AIM OF THE EXERCISE: What lines in the records below include the word "replicate"? Return each one.

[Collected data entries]
(** From the remainder before step [j] to the one after it. *)
Lemma long_division m m' o V j n k : words m → words m' → 0 <= j → 0 <= n → 0 <= k → 0 < V < _B ^ n → let R := num m o (j + (n + 1 + k)) in R < V * _B ^ (j + 1) →
  (∀ i, o <= i < o + (j + (n + 1 + k)) → ¬ o + j <= i < o + j + (n + 1) → get m' i = get m i) → let D := num m (o + j) (n + 1) in num m' (o + j) (n + 1) = D mod V →
  num m' o (j + (n + 1 + k)) = R - D / V * _B ^ j * V ∧ num m' o (j + (n + 1 + k)) < V * _B ^ j.
Proof.
  intros Hm Hm' Hj Hn Hk HV R HRV Hg D HD'. destruct (long_digit m o V j n k Hm Hj Hn Hk HV HRV) as (HT & HR & HDV). fold D in HR, HDV. fold R in HR. rewrite HR.
  pose proof (num_bound m o j Hm Hj) as Hlow. pose proof (_B_pow j Hj) as HP.
  rewrite (num_app m' o j), (num_app m' (o + j) (n + 1)), HD' by lia. assert (num m' o j = num m o j) as -> by (apply num_ext; intros; apply Hg; lia).
  assert (num m' (o + j + (n + 1)) k = 0) as -> by (rewrite <- HT; apply num_ext; intros; apply Hg; lia). rewrite Z.mul_0_r, Z.add_0_r.
  pose proof (Z.div_mod D V ltac:(lia)) as Edm. pose proof (Z.mod_pos_bound D V ltac:(lia)) as Hmod. split.
  - rewrite Edm at 2. ring.
  - assert (_B ^ j * (D mod V + 1) <= _B ^ j * V) by (apply Z.mul_le_mono_nonneg_l; lia). lia.
Qed.

Definition loop_words (q u qhatv : nat_) (i : Z) : Prop :=
  off q <= i < off q + len q ∨ off qhatv <= i < off qhatv + len qhatv ∨ off u <= i < off u + len u.

Section layout.
Context (m : mem) (q u v qhatv : nat_) (k n : Z).
Context (Hq : valid m q) (Hu : valid m u) (Hv : valid m v) (Hh : valid m qhatv) (Hlh : len qhatv = n + 1) (Hlq : len q = k + 1) (Hlu : len u = k + n + 1).
Context (Huv : apart u v) (Huh : apart u qhatv) (Hvh : apart v qhatv) (Hqu : apart q u) (Hqv : apart q v) (Hqh : apart q qhatv).

Lemma loop_v i : off v <= i < off v + len v → ¬ loop_words q u qhatv i.
Proof. unfold valid, apart, loop_words in *. lia. Qed.
Lemma step_u j i : 0 <= j <= k → off u <= i < off u + len u → ¬ off u + j <= i < off u + j + (n + 1) → ¬ step_words q u qhatv j n i.
Proof. unfold valid, apart, step_words in *. lia. Qed.
Lemma step_q j i : 0 <= j <= k → off q + (j + 1) <= i < off q + len q → ¬ step_words q u qhatv j n i.
Proof. unfold valid, apart, step_words in *. lia. Qed.
Lemma step_loop j i : 0 <= j <= k → step_words q u qhatv j n i → loop_words q u qhatv i.
Proof. unfold valid, apart, step_words, loop_words in *. lia. Qed.
End layout.

Lemma divLarge_loop m q u v qhatv k n : words m → valid m q → valid m u → valid m v → valid m qhatv → len v = n → len qhatv = n + 1 →
  apart u v → apart u qhatv → apart v qhatv → apart q u → apart q v → apart q qhatv → 2 <= n → 0 <= k → len q = k + 1 → len u = k + n + 1 →
  let V := num m (off v) n in let U := num m (off u) (len u) in _B <= 2 * get m (off v + (n - 1)) → U < V * _B ^ (k + 1) →
  for_down k 0 (λ j m, divLarge_step m q u v qhatv j n) m ⇓ λ m', only (loop_words q u qhatv) m m' ∧ words m' ∧
    num m' (off q) (len q) = U / V ∧ num m' (off u) (len u) = U mod V.
Proof.
  intros Hm Hq Hu Hv Hh Hlv Hlh Huv Huh Hvh Hqu Hqv Hqh Hn Hk Hlq Hlu V U Htop HUV.
  pose proof Hq as (? & ? & ?). pose proof Hu as (? & ? & ?). pose proof Hv as (? & ? & ?). pose proof Hh as (? & ? & ?).
  pose proof (num_bound m (off v) n Hm ltac:(lia)) as HV. pose proof (top_set m (off v) n Hm Hn Htop) as HBV. fold V in HV, HBV.
  assert (0 < V) as HV0. { pose proof (_B_pow (n - 2) ltac:(lia)). pose proof _B_bound. assert (0 < _B * _B ^ (n - 2)) by (apply Z.mul_pos_pos; lia). lia. }
  apply wp_for_down with (I := λ j mi, only (loop_words q u qhatv) m mi ∧ words mi ∧
    U = num mi (off q + (j + 1)) (k - j) * _B ^ (j + 1) * V + num mi (off u) (len u) ∧ num mi (off u) (len u) < V * _B ^ (j + 1)).
  - intros j mi Hj (Ho & Hw & EU & HR).
    assert (∀ i, off v <= i < off v + n → get mi i = get m i) as Hgv by (intros i Hi; apply Ho; eapply (loop_v m q u v qhatv); (done || lia)).
    assert (num mi (off v) n = V) as EV by (apply num_ext; done).
    assert (get mi (off v + (n - 1)) = get m (off v + (n - 1))) as Et by (apply Hgv; lia).
    set (D := num mi (off u + j) (n + 1)). assert (len u = j + (n + 1 + (k - j))) as El by lia. rewrite El in EU, HR |- *.
    destruct (long_digit mi (off u) V j n (k - j)) as (_ & _ & HD); [done|lia..|done|].
    eapply wp_mono; [apply divLarge_step_spec; rewrite ?EV, ?Et; first [done|lia|by eapply only_valid]|]. cbv zeta. rewrite EV. fold D.
    intros m' (Ho' & Hw' & Eq & ED).
    destruct (long_division mi m' (off u) V j n (k - j)) as (ER & HR'); [done|done|lia..|done| |done|].
    { intros i Hi1 Hi2. apply Ho'. eapply (step_u m q u v qhatv k n); (done || lia). }
    replace (j - 1 + 1) with j by lia.
    split; [eapply only_trans; [exact Ho|eapply only_weaken; [exact Ho'|intros i; eapply (step_loop m q u v qhatv k n); (done || lia)]]|]. split; [done|]. split; [|done].
    replace (k - (j - 1)) with (1 + (k - j)) by lia. rewrite num_app, num_one, Eq by lia. replace (off q + j + 1) with (off q + (j + 1)) by lia.
    rewrite (only_num _ _ _ (off q + (j + 1)) (k - j) Ho') by (intros i Hi; eapply (step_q m q u v qhatv k n); (done || lia)). rewrite ER, EU, B_next, Z.pow_1_r by lia. fold D. ring.
  - replace (k - k) with 0 by lia. split; [done|]. split; [done|]. rewrite num_0 by done. split; [lia|done].
  - intros m'. replace (Z.min k (0 - 1)) with (-1) by lia. intros (Ho & Hw & EU & HR). replace (-1 + 1) with 0 in * by lia.
    replace (k - -1) with (len q) in EU by lia. rewrite Z.pow_0_r, Z.add_0_r, Z.mul_1_r in *. split; [done|]. split; [done|].
    pose proof (num_bound m' (off u) (len u) Hw ltac:(lia)).
    split; [apply Z.div_unique with (num m' (off u) (len u)); lia|apply Z.mod_unique with (num m' (off q) (len q)); lia].
Qed.

(** ** The whole division *)

(** Two results in the storage of [z] and of [z2], or in storage of their own. *)
Definition laid (m : mem) (z z2 : nat_) (m' : mem) (q r : nat_) : Prop :=
  words m' ∧ valid m' q ∧ valid m' r ∧ placed m z q ∧ placed m z2 r ∧ apart q r ∧ zlen m <= zlen m' ∧
  ∀ i, i < zlen m → ¬ off z <= i < off z + cap z → ¬ off z2 <= i < off z2 + cap z2 → get m' i = get m i.
Definition divided (m : mem) (z z2 : nat_) (vq vr : Z) (m' : mem) (q r : nat_) : Prop := laid m z z2 m' q r ∧ is_nat m' q vq ∧ is_nat m' r vr.

Lemma laid_mono m z z2 m1 q r m2 : laid m z z2 m1 q r → words m2 → zlen m1 <= zlen m2 →
  (∀ i, i < zlen m → ¬ off q <= i < off q + cap q → ¬ off r <= i < off r + cap r → get m2 i = get m1 i) → laid m z z2 m2 q r.
Proof.
  intros (Hw & Hq & Hr & Hpq & Hpr & Ha & Hl & Hk) Hw2 Hl2 Hg. split; [done|]. split; [unfold valid in *; lia|]. split; [unfold valid in *; lia|].
  split; [done|]. split; [done|]. split; [done|]. split; [lia|]. intros i Hi Hz Hz2. unfold placed in *. rewrite Hg by lia. by apply Hk.
Qed.

Lemma laid_len m z z2 m1 q r q' r' : laid m z z2 m1 q r → off q' = off q → cap q' = cap q → 0 <= len q' <= cap q → off r' = off r → cap r' = cap r → 0 <= len r' <= cap r →
  laid m z z2 m1 q' r'.
Proof.
  intros (Hw & Hq & Hr & Hpq & Hpr & Ha & Hl & Hk) E1 E2 Hl1 E3 E4 Hl2. unfold laid, valid, placed, apart in *. rewrite E1, E2, E3, E4. split_and!; (done || lia).
Qed.

(** The storage of the quotient, of [qhatv] and of the remainder. *)
Lemma divLarge_room {A} m z u x v L n L' (K : mem → nat_ → nat_ → nat_ → go A) (Q : A → Prop) : words m → valid m z → valid m u → valid m x → valid m v →
  shares z x → shares z v → shares u x → shares u v → apart z u → 0 < L → 0 <= n → 0 < L' →
  (∀ m' q h u', laid m z u m' q u' → (∀ i, i < zlen m → get m' i = get m i) → len q = L → len h = n → len u' = L' → valid m' h →
    apart q x → apart q v → apart u' x → apart u' v → apart q h → apart u' h → apart v h → zlen m <= off h → K m' q h u' ⇓ Q) →
  ('(m, q) ← make_ m (if alias z x || alias z v then nil_ else z) L;
   let '(m, h) := new m n in
   '(m, u) ← make_ m (if alias u x || alias u v then nil_ else u) L';
   K m q h u) ⇓ Q.
Proof.
  intros Hm Hz Hu Hx Hv Hzx Hzv Hux Huv Hzu HL Hn HL' HK. pose proof Hz as (? & ? & ?). pose proof Hu as (? & ? & ?). pose proof Hx as (? & ? & ?). pose proof Hv as (? & ? & ?).
  eapply wp_bind_mono; [by apply product_room|]. intros [m1 q] ((Hw1 & Hvq & Hpq & Hl1 & Hk1) & Elq & Hg1 & Hqx & Hqv). unfold new.
  pose proof (zlen_replicate n 0 Hn) as Hr. set (m2 := m1 ++ replicate (Z.to_nat n) 0). set (h := Vec (zlen m1) n n).
  assert (zlen m2 = zlen m1 + n) as Hl2 by (unfold m2; rewrite zlen_app; lia).
  assert (words m2) as Hw2 by (apply Forall_app; split; [done|apply words_zeros]).
  assert (∀ i, i < zlen m1 → get m2 i = get m1 i) as Hg2 by (intros; by apply get_app_l).
  assert (∀ y, valid m y → valid m2 y) as Hval by (unfold valid; intros; lia). clearbody m2.
  eapply wp_bind_mono; [apply (product_room m2 u x v L'); auto|]. intros [m3 u'] ((Hw3 & Hvu & Hpu & Hl3 & Hk3) & Elu & Hg3 & Hu'x & Hu'v).
  pose proof Hvq as (? & ? & ?). pose proof Hvu as (? & ? & ?).
  assert (placed m u u') as Hpu' by (unfold placed in *; lia). assert (apart u' h) as Hu'h by (unfold placed, apart in *; simpl; lia).
  assert (∀ i, i < zlen m → get m3 i = get m i) as Hg by (intros i Hi; rewrite Hg3, Hg2, Hg1 by lia; done).
  apply HK; try done.
  - split; [done|]. split; [unfold valid; lia|]. split; [done|]. split; [done|]. split; [done|]. split; [|split; [lia|intros; by apply Hg]]. unfold placed, apart in *. lia.
  - unfold valid, h. simpl. lia.
  - unfold apart, h. simpl. lia.
  - unfold apart, h. simpl. lia.
Qed.

(** A number that has its top bit set in its value has it in its top word. *)
Lemma top_word m o n : words m → 1 <= n → _B * _B ^ (n - 1) <= 2 * num m o n → _B <= 2 * get m (o + (n - 1)).
Proof.
  intros Hm Hn Hv. replace n with (n - 1 + 1) in Hv at 2 by lia. rewrite num_snoc in Hv by lia. pose proof (num_bound m o (n - 1) Hm ltac:(lia)).
  pose proof (_B_pow (n - 1) ltac:(lia)). destruct _B_half as (h & EB & _). set (P := _B ^ (n - 1)) in *. set (t := get m (o + (n - 1))) in *.
  assert (_B - 2 < 2 * t) by (apply (Z.mul_lt_mono_pos_r P); lia). lia.
Qed.

Lemma divLarge_norm_spec m v n vv : words m → is_nat m v vv → len v = n → 2 <= n → let s := _W - bits (get m (off v + (n - 1))) in
  0 <= s < _W ∧ divLarge_norm m v n s ⇓ λ '(m', v'), words m' ∧ zlen m <= zlen m' ∧ (∀ i, i < zlen m → get m' i = get m i) ∧ valid m' v' ∧ len v' = n ∧
    (v' = v ∨ zlen m <= off v') ∧ num m' (off v') n = vv * 2 ^ s ∧ _B <= 2 * get m' (off v' + (n - 1)).
Proof.
  intros Hm (Hv & Ev & Ht) Hlv Hn s. pose proof Hv as (? & ? & ?). set (vn := get m (off v + (n - 1))) in *.
  assert (vn ≠ 0) as Hvn0. { replace (off v + len v - 1) with (off v + (n - 1)) in Ht by lia. apply Ht. lia. }
  destruct (normalize vn (words_get _ _ Hm) Hvn0) as (Hs & _ & Hb1 & Hb2). fold s in Hs, Hb1, Hb2. split; [done|].
  rewrite Hlv in Ev. pose proof Ev as Ev'. replace n with (n - 1 + 1) in Ev' by lia. rewrite num_snoc in Ev' by lia. fold vn in Ev'.
  pose proof (num_bound m (off v) (n - 1) Hm ltac:(lia)) as Hlow. pose proof (_B_pow (n - 1) ltac:(lia)) as HP. assert (0 < 2 ^ s) as Hps by (apply Z.pow_pos_nonneg; lia).
  assert (_B * _B ^ (n - 1) <= 2 * (vv * 2 ^ s)) as Hbig.
  { transitivity (2 * (vn * 2 ^ s) * _B ^ (n - 1)); [by apply Z.mul_le_mono_nonneg_r; lia|]. assert (0 <= num m (off v) (n - 1) * 2 ^ s) by (apply Z.mul_nonneg_nonneg; lia). rewrite <- Ev'. lia. }
  unfold divLarge_norm. destruct (Z.ltb_spec 0 s) as [Hs0|Hs0].
  2: { apply wp_ret. replace s with 0 in * by lia. rewrite Z.mul_1_r in *. split; [done|]. do 4 (split; [done|]). split; [by left|]. split; [done|]. apply top_word; [done|lia|]. by rewrite Ev. }
  unfold new. pose proof (zlen_replicate n 0 ltac:(lia)) as Hr. set (m1 := m ++ replicate (Z.to_nat n) 0). set (v1 := Vec (zlen m) n n).
  assert (zlen m1 = zlen m + n) as Hl1 by (unfold m1; rewrite zlen_app; lia).
  assert (words m1) as Hw1 by (apply Forall_app; split; [done|apply words_zeros]).
  assert (∀ i, i < zlen m → get m1 i = get m i) as Hg1 by (intros; by apply get_app_l). clearbody m1.
  assert (valid m1 v1) as Hv1 by (unfold valid, v1; simpl; pose proof (zlen_nonneg m); lia).
  eapply wp_bind_mono; [apply (shlVU_g_spec m1 v1 v s); [done|done|unfold valid; lia|simpl; lia|done|unfold down_ok; simpl; lia]|].
  intros [m2 c] (Hf2 & Hw2 & E2 & Hc). apply wp_ret. cbn [off len v1] in *. assert (num m1 (off v) n = vv) as Ev1 by (rewrite <- Ev; apply num_ext; intros; apply Hg1; lia).
  rewrite Ev1 in E2. pose proof (proj1 Hf2). pose proof (num_bound m2 (zlen m) n Hw2 ltac:(lia)) as Hb.
  assert (vv * 2 ^ s < _B ^ n) as Hsmall.
  { replace n with (n - 1 + 1) by lia. rewrite B_next by lia. eapply Z.lt_le_trans with ((vn + 1) * _B ^ (n - 1) * 2 ^ s); [apply Z.mul_lt_mono_pos_r; lia|].
    transitivity ((vn + 1) * 2 ^ s * _B ^ (n - 1)); [lia|]. apply Z.mul_le_mono_nonneg_r; [lia|]. rewrite _B_eq in *. replace _W with (_W - s + s) in * by lia.
    rewrite Z.pow_add_r in * by lia. apply Z.mul_le_mono_nonneg_r; [lia|]. enough (vn < 2 ^ (_W - s)) by lia. apply (Z.mul_lt_mono_pos_r (2 ^ s)); lia. }
  assert (c < 1) by (apply (Z.mul_lt_mono_pos_r (_B ^ n)); [apply _B_pow; lia|lia]). assert (c = 0) as -> by lia. rewrite Z.mul_0_l, Z.add_0_r in E2.
  split; [done|]. split; [lia|]. split; [intros i Hi; rewrite (proj2 Hf2) by lia; by apply Hg1|]. split; [by eapply valid_frame|]. split; [done|]. split; [right; simpl; lia|]. split; [done|].
  apply top_word; [done|lia|]. cbn [off v1]. by rewrite E2.
Qed.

ANSWER SPACE:
  pose proof (zlen_replicate n 0 Hn) as Hr. set (m2 := m1 ++ replicate (Z.to_nat n) 0). set (h := Vec (zlen m1) n n).
  unfold new. pose proof (zlen_replicate n 0 ltac:(lia)) as Hr. set (m1 := m ++ replicate (Z.to_nat n) 0). set (v1 := Vec (zlen m) n n).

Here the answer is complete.